Edwin Posadas: So this is a good question, and it's a really important one. We left the definition quite broad for a number of different possible events that could have occurred during the course of the trial. The bulk of events leading to progression for STEEL were biochemical events, and so we actually looked at several different endpoints. The clearest endpoint for us was using a PSA of 0.2, and this had mainly to do with variations across different sites. So at Cedars, for example, we use a PSA of 0.01 as undetectable, but there are many practices that will not use a PSA that is so low. So to be uniform across our groups, we used a biochemical progression of 0.2, but we allowed also for clinical radiographic progression and other events, including death, which fortunately did not occur on study.
Leslie Ballas: I noticed in the study that you did not include, as one of the very high-risk or high-risk features that could get you onto trial, PSA doubling time, which obviously is a very big component to the patients that were on EMBARK. How many EMBARK patients do you think are on this trial?
Edwin Posadas: Yeah, I think this is a really, really great and fun question, very, very thoughtful, and it's been one that really has become germane to the field of biochemical recurrence after prostatectomy. I think there probably were a good number of EMBARK-style patients on this particular study. They were very high-risk. Some of them had very high PSAs coming in, so their doubling times we would anticipate being very fast. We did not include that as part of the criteria, as this was a study that was built upon 9601, which did not include PSA doubling time. It's an interesting question to take back into the group to see if it makes a difference, but I will tell you, even without including doubling time in the list of high-risk factors that were essential to enrollment into 3506 or STEEL, we've already identified a very, very good number of factors, and PSA is certainly one of the strongest.
Leslie Ballas: At this meeting, we are also seeing the results of POSEIDON, which looked at individual patient-level data from six different randomized controlled trials of about the same era that this study was started, and found that there was really no overall survival benefit to ADT. How do you reconcile your results with those results?

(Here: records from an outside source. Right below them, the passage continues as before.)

(** ** Composites: finalization and release *)

Lemma composite_finalize_loop_reported_length tvb members :
  forall s s' t,
    heap s !! tvb = Some t ->
    composite_finalize_loop tvb members s = (Ret tt, s') ->
    exists t', heap s' !! tvb = Some t'
               /\ t_reported_length t' = t_reported_length t.
Proof.
  induction members as [| m rest IH]; intros s s' t Ht Hrun.
  - unfold composite_finalize_loop, ret in Hrun. inversion Hrun; subst. eauto.
  - cbn [composite_finalize_loop] in Hrun.
    apply bind_inv in Hrun as (mt & s1 & Hm & Hrun).
    apply bind_inv in Hrun as (t0 & s2 & Ht0 & Hrun).
    apply bind_inv in Hrun as ([] & s3 & Hst & Hrun).
    unfold deref in Hm. destruct (heap s !! m); [|discriminate].
    inversion Hm; subst s1.
    unfold deref in Ht0. rewrite Ht in Ht0. inversion Ht0; subst t0 s2.
    unfold store in Hst. rewrite Ht in Hst. inversion Hst; subst s3.
    eapply IH in Hrun; [| cbn [heap set_heap]; apply lookup_insert_eq].
    destruct Hrun as (t' & Ht' & Hrep).
    exists t'. split; [exact Ht'|]. rewrite Hrep. reflexivity.
Qed.

Lemma assert_inv b s u s' : DISSECTOR_ASSERT b s = (Ret u, s') -> b = true /\ s' = s.
Proof.
  unfold DISSECTOR_ASSERT. destruct b; unfold ret, throw; intros H; inversion H; auto.
Qed.

Lemma composite_finalize_keeps_reported_length tvb s s' :
  tvb_composite_finalize tvb s = (Ret tt, s') ->
  exists t t',
    heap s !! tvb = Some t /\ heap s' !! tvb = Some t'
    /\ t_initialized t' = true
    /\ t_reported_length t' = t_reported_length t.
Proof.
  unfold tvb_composite_finalize. intros Hrun.
  apply bind_inv in Hrun as (t & s1 & Ht & Hrun).
  unfold deref in Ht. destruct (heap s !! tvb) as [t0|] eqn:Hlook; [|discriminate].
  inversion Ht; subst t0 s1.
  apply bind_inv in Hrun as ([] & s1 & Ha & Hrun). apply assert_inv in Ha as [_ ->].
  apply bind_inv in Hrun as ([] & s1 & Ha & Hrun). apply assert_inv in Ha as [_ ->].
  apply bind_inv in Hrun as ([] & s1 & Ha & Hrun). apply assert_inv in Ha as [_ ->].
  apply bind_inv in Hrun as ([] & s1 & Hst & Hrun).
  unfold store in Hst. rewrite Hlook in Hst. inversion Hst; subst s1.
  apply bind_inv in Hrun as ([] & s2 & Hloop & Hrun).
  eapply composite_finalize_loop_reported_length in Hloop;
    [| cbn [heap set_heap]; apply lookup_insert_eq].
  destruct Hloop as (t1 & Ht1 & Hrep).
  unfold modify in Hrun.
  apply bind_inv in Hrun as (t2 & s3 & Hd & Hrun).
  unfold deref in Hd. rewrite Ht1 in Hd. inversion Hd; subst t2 s3.
  unfold store in Hrun. rewrite Ht1 in Hrun. inversion Hrun.
  exists t, (with_initialized true t1).
  split; [reflexivity|]. split; [cbn [heap set_heap]; apply lookup_insert_eq|].
  split; [reflexivity|]. exact Hrep.
Qed.

(** C3, evaluated on the composite of the members 1 2 3, 4 5 and 6 7 8 9.
    After [tvb_composite_finalize] the length is 9, the sum of the member
    lengths, and the offset tables are the running sums; the reported
    length however is still the 0 of [tvb_init], not the length, so that a
    read at any offset other than 0 throws the reported-bounds error. *)
Theorem composite_finalize_reported_length_zero :
  let built := compose3 [1; 2; 3] [4; 5] [6; 7; 8; 9] initial_state in
  fst built = Ret 3%nat
  /\ (t_length <$> heap (snd built) !! 3%nat) = Some 9
  /\ (t_reported_length <$> heap (snd built) !! 3%nat) = Some 0
  /\ (c_start_offsets ∘ t_composite <$> heap (snd built) !! 3%nat)
     = Some (Some [0; 3; 5])
  /\ (c_end_offsets ∘ t_composite <$> heap (snd built) !! 3%nat)
     = Some (Some [2; 4; 8])
  /\ fst (tvb_get_ntohl 9 3%nat 2 (snd built)) = Throw ReportedBoundsError
  /\ fst (tvb_get_guint8 9 3%nat 1 (snd built)) = Throw ReportedBoundsError.
Proof. vm_compute. repeat split. Qed.

(** C10, evaluated on the composite of two fresh real buffers 0 and 1,
    each with usage count 1. [tvb_free_chain] on the composite releases the
    two members once each; the composite itself, whose usage count the two
    [tvb_composite_append] raised to 3, is only decremented to 2 and stays
    in the heap, unreleased. This holds for any amount of fuel from 3 on. *)
Theorem free_chain_leaves_composite (n : nat) :
  let built := compose2 [1; 2; 3] [4; 5] initial_state in
  let freed := tvb_free_chain (3 + n) 2%nat (snd built) in
  fst built = Ret 2%nat
  /\ (t_usage_count <$> heap (snd built) !! 0%nat) = Some 1
  /\ (t_usage_count <$> heap (snd built) !! 1%nat) = Some 1
  /\ (t_used_in <$> heap (snd built) !! 2%nat) = Some [1%nat; 0%nat]
  /\ fst freed = Ret tt
  /\ released (snd freed) = [0%nat; 1%nat]
  /\ (t_usage_count <$> heap (snd freed) !! 2%nat) = Some 2.
Proof. vm_compute. repeat split. Qed.

(** ** Byte search *)


Lemma guint8_find_first_index hay n needle :
  (n <= length hay)%nat ->
  guint8_find hay n needle = Ret (first_index (fun v => v =? needle) hay n).
Proof.
  revert hay. induction n as [| n IH]; intros hay Hn; [reflexivity|].
  destruct hay as [| b rest]; [cbn in Hn; lia|].
  cbn [guint8_find first_index].
  destruct (byte_val b =? needle); [reflexivity|].
  rewrite IH by (cbn in Hn; lia). reflexivity.
Qed.

Lemma needles_match_among item needles :
  0 ∈ (byte_val <$> needles) ->
  needles_match item needles = Ret (among (cstring needles) item).
Proof.
  induction needles as [| n rest IH]; intros Hz.
  - cbn in Hz. apply elem_of_nil in Hz. contradiction.
  - cbn [needles_match cstring].
    destruct (Z.eqb_spec (byte_val n) 0) as [Hn | Hn]; [reflexivity|].
    cbn [among existsb]. fold (among (cstring rest) item).
    destruct (item =? byte_val n); [reflexivity|].
    cbn [orb]. apply IH.
    cbn [fmap list_fmap] in Hz. apply elem_of_cons in Hz as [Hz | Hz]; [congruence | exact Hz].
Qed.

Edwin Posadas: Yeah. It was a really nice presentation that Dr. Kishan gave this morning. It caused a lot of conversation at the meeting, as you may be aware, and I think it was a nice caution to think about this in broad, sweeping terms. I don't think we can blanket recommend hormonal therapy across groups. In fact, that's something that we at the NRG cooperative group, as you well know, has been looking at, trying to identify the right people for the use of adjunctive hormonal therapy. It comes at a cost to the patient. And Dr. Kishan very carefully, as did Dr. Koons in her discussion as well, emphasized the fact that in unselected population, that's not what you want to do, but there are clearly higher-risk patients within those subgroups. Identifying them either by genomic features, like we did for example in NRG-GU006, or by clinical factors, kind of stacks the deck a little bit.

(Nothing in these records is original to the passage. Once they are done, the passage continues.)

(** * Fixed-width binary record store (ЛР №14, "бинарная бд")

    A shallow embedding of [2faf56ba_a4908fe8_9f5009f8_v2.py]: the record
    codec ([pack_record], [unpack_record]) and the file operations built on it
    ([init_db_binary], [print_db_from_file], [insert_record_at],
    [delete_record], [one_field_search], [two_fields_search],
    [digit_search]).

    Conventions of the embedding:
    - a byte is [Byte.byte]; a [bytes] object and the content of a file are
      [list byte];
    - a Python [int] is [Z]; a Python [str] is the list of its code points;
    - a Python [float] is a [spec_float] read in binary64; the [f] field of the
      record is binary32.  [spec_float] has one NaN: sign and payload of a NaN
      are not modelled;
    - [struct] uses native byte order; the embedding fixes little-endian
      (x86-64, AArch64);
    - [print] is modelled by the list of printed lines, each line a
      constructor of [line] that records which message it is and the values
      interpolated into it;
    - an uncaught exception is the result [Raised]. *)

From Stdlib Require Import ZArith List Bool Lia Strings.Byte SpecFloat.
Import ListNotations.
Local Open Scope Z_scope.

(** ** Bytes *)

Abbreviation bytes := (list byte).

Definition b2z (b : byte) : Z := Z.of_N (Byte.to_N b).

Definition z2b (z : Z) : byte :=
  match Byte.of_N (Z.to_N (z mod 256)) with
  | Some b => b
  | None => x00
  end.

(** [b.ljust(n, b"\x00")] *)
Definition ljust (n : nat) (b : bytes) : bytes :=
  b ++ repeat x00 (n - length b).

(** Little-endian bytes of the [n] low-order base-256 digits of [z]. *)
Fixpoint le_bytes (n : nat) (z : Z) : bytes :=
  match n with
  | O => []
  | S k => z2b z :: le_bytes k (z / 256)
  end.
Lemma split_from_join (s : string) :
  forall skip,
    py_join "__" (fst (PyStr.split_from "__" skip s) :: snd (PyStr.split_from "__" skip s))
    = py_drop skip s.
Proof.
  induction s as [|c s IH]; intros skip; [by destruct skip|].
  cbn [PyStr.split_from]. destruct skip as [|k]; [|apply IH].
  destruct (PyStr.startswith "__" (String c s)) eqn:Hstart.
  - specialize (IH (String.length "__" - 1)%nat).
    destruct (PyStr.split_from "__" (String.length "__" - 1) s) as [t ts].
    cbn [fst snd] in *. rewrite py_join_cons_token, IH, append_nil_l.
    etransitivity; [|symmetry; apply (startswith_dunder_inv _ Hstart)]. reflexivity.
  - specialize (IH 0%nat).
    destruct (PyStr.split_from "__" 0 s) as [t ts].
    cbn [fst snd] in *. by rewrite py_join_cons_char, IH.
Qed.

(** The head token keeps the first character of a string that does not
    begin with the separator. *)
Lemma split_head_no_dunder (a : Ascii.ascii) (s : string) :
  PyStr.startswith "__" (String a s) = false ->
  PyStr.startswith "__" (String a (fst (PyStr.split_from "__" 0 s))) = false.
Proof.
  destruct s as [|c s]; [done|]. cbn [PyStr.split_from].
  destruct (PyStr.startswith "__" (String c s)).
  - destruct (PyStr.split_from "__" (String.length "__" - 1) s). intros _.
    cbn [fst PyStr.startswith].
    match goal with |- context [Ascii.eqb ?u a] => by destruct (Ascii.eqb u a) end.
  - by destruct (PyStr.split_from "__" 0 s).
Qed.

Lemma split_from_tokens_no_dunder (s : string) :
  forall skip,
    PyStr.contains "__" (fst (PyStr.split_from "__" skip s)) = false /\
    Forall (fun t => PyStr.contains "__" t = false) (snd (PyStr.split_from "__" skip s)).
Proof.
  induction s as [|c s IH]; intros skip; [by split|].
  cbn [PyStr.split_from]. destruct skip as [|k]; [|apply IH].
  destruct (PyStr.startswith "__" (String c s)) eqn:Hstart.
  - destruct (IH (String.length "__" - 1)%nat) as [Ht Hts].
    destruct (PyStr.split_from "__" (String.length "__" - 1) s) as [t ts].
    cbn [fst snd] in *. split; [reflexivity|]. by constructor.
  - destruct (IH 0%nat) as [Ht Hts].
    pose proof (split_head_no_dunder c s Hstart) as Hhead.
    destruct (PyStr.split_from "__" 0 s) as [t ts].
    cbn [fst snd] in *. split; [|done].
    cbn [PyStr.contains]. by rewrite Hhead, Ht.
Qed.

(** X19. Splitting a key on the double underscore loses nothing and
    leaves no separator behind: the tokens joined by ["__"] are the key
    again, and no token contains a double underscore. *)
Theorem split_dunder_round_trip (key : string) :
  py_join "__" (PyStr.split "__" key) = key /\
  Forall (fun token => PyStr.contains "__" token = false) (PyStr.split "__" key).
Proof.
  unfold PyStr.split.
  pose proof (split_from_join key 0) as Hjoin.
  destruct (split_from_tokens_no_dunder key 0) as [Ht Hts].
  destruct (PyStr.split_from "__" 0 key) as [t ts]. cbn [fst snd] in *.
  split; [exact Hjoin | by constructor].
Qed.

Lemma replace_without_occurrence (old new s : string) :
  PyStr.contains old s = false -> PyStr.replace old new s = s.
Proof.
  unfold PyStr.replace. induction s as [|c s IH]; [reflexivity|].
  cbn [PyStr.contains PyStr.replace_from]. intros H.
  apply orb_false_elim in H as [Hstart Hrest]. by rewrite Hstart, (IH Hrest).
Qed.

Lemma replace_head_no_dunder (a : Ascii.ascii) (s : string) :
  PyStr.startswith "__" (String a s) = false ->
  PyStr.startswith "__" (String a (PyStr.replace_from "__" "." 0 s)) = false.
Proof.
  destruct s as [|c s]; [done|]. cbn [PyStr.replace_from].
  destruct (PyStr.startswith "__" (String c s)); [|done].
  intros _. rewrite append_cons, append_nil_l. cbn [PyStr.startswith].
  match goal with |- context [Ascii.eqb ?u a] => by destruct (Ascii.eqb u a) end.
Qed.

There was even some debate during the discussion about certain patient types that one may wish to consider for this based on clinical biomarkers and/or genomic biomarker. So I think that means that you need to be more thoughtful about the patients that you're putting into or considering for androgen deprivation therapy as part of their disease entity. Things like doubling time may be a factor, though we didn't look at it, but certainly high PSAs would count for one. A luminal B phenotype would be another that one would strongly want to consider based on emerging data, and we'll see more as 006 gets reported out further. So I'd like to take that as a caution against broad general recommendations, and to really appreciate the fact that within the group of men who are biochemically recurrent following prostatectomy, there are variations in biology that need to be addressed.
Leslie Ballas: Thank you so much. It was such a pleasure to have you talk with us today.
Edwin Posadas: Thank you for your time.